::: SUPPLIED RECORDS

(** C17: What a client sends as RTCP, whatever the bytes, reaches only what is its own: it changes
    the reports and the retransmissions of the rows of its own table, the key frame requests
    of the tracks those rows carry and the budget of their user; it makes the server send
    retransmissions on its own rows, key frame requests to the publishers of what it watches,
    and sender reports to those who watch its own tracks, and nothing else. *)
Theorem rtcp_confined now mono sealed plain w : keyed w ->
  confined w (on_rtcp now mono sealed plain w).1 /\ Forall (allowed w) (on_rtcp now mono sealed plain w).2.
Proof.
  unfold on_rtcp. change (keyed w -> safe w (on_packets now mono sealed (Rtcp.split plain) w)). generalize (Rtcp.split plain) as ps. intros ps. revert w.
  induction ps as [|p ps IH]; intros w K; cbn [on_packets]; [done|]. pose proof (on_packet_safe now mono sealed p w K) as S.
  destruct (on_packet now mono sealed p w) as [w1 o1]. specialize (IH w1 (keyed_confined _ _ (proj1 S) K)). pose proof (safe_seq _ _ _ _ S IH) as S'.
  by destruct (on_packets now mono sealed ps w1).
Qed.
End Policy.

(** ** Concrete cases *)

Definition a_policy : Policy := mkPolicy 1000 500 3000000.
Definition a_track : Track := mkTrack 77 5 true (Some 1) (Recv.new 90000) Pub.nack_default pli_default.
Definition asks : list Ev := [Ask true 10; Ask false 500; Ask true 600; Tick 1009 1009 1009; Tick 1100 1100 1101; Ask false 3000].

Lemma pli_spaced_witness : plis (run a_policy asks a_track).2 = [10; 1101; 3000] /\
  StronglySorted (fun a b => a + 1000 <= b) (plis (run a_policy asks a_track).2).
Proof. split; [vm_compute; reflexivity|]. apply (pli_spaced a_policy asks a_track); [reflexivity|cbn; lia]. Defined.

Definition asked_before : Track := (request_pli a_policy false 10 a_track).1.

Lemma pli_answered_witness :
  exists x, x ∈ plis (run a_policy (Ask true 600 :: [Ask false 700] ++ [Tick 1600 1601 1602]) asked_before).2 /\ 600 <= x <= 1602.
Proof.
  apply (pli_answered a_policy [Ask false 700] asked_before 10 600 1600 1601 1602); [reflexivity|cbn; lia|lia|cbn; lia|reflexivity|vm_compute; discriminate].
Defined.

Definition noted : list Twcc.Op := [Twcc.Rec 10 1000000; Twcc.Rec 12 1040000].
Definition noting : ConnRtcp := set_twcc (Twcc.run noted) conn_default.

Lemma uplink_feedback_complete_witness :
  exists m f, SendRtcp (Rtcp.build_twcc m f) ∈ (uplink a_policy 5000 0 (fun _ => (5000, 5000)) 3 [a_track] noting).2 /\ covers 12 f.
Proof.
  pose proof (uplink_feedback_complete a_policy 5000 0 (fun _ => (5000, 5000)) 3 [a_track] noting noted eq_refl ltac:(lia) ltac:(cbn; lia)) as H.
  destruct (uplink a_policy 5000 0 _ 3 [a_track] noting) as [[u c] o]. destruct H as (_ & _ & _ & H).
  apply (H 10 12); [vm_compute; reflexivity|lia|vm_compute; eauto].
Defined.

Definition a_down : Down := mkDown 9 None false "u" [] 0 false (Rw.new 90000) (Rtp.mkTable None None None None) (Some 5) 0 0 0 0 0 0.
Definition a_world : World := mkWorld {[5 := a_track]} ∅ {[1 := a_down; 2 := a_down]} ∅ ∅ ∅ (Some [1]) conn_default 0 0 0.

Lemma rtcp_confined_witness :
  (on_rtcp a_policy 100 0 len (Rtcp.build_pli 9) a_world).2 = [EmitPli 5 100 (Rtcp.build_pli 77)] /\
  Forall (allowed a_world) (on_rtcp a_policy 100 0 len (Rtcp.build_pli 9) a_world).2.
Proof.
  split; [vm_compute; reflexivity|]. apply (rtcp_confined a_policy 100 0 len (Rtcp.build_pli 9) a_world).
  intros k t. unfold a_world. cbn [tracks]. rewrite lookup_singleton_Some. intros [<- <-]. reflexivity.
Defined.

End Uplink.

::::::

• **EXERCISE OBJECTIVE**
The lines holding the word "list" are the answer. Pull them out of the records and copy them.

• **RESULT**
Definition asks : list Ev := [Ask true 10; Ask false 500; Ask true 600; Tick 1009 1009 1009; Tick 1100 1100 1101; Ask false 3000].
Definition noted : list Twcc.Op := [Twcc.Rec 10 1000000; Twcc.Rec 12 1040000].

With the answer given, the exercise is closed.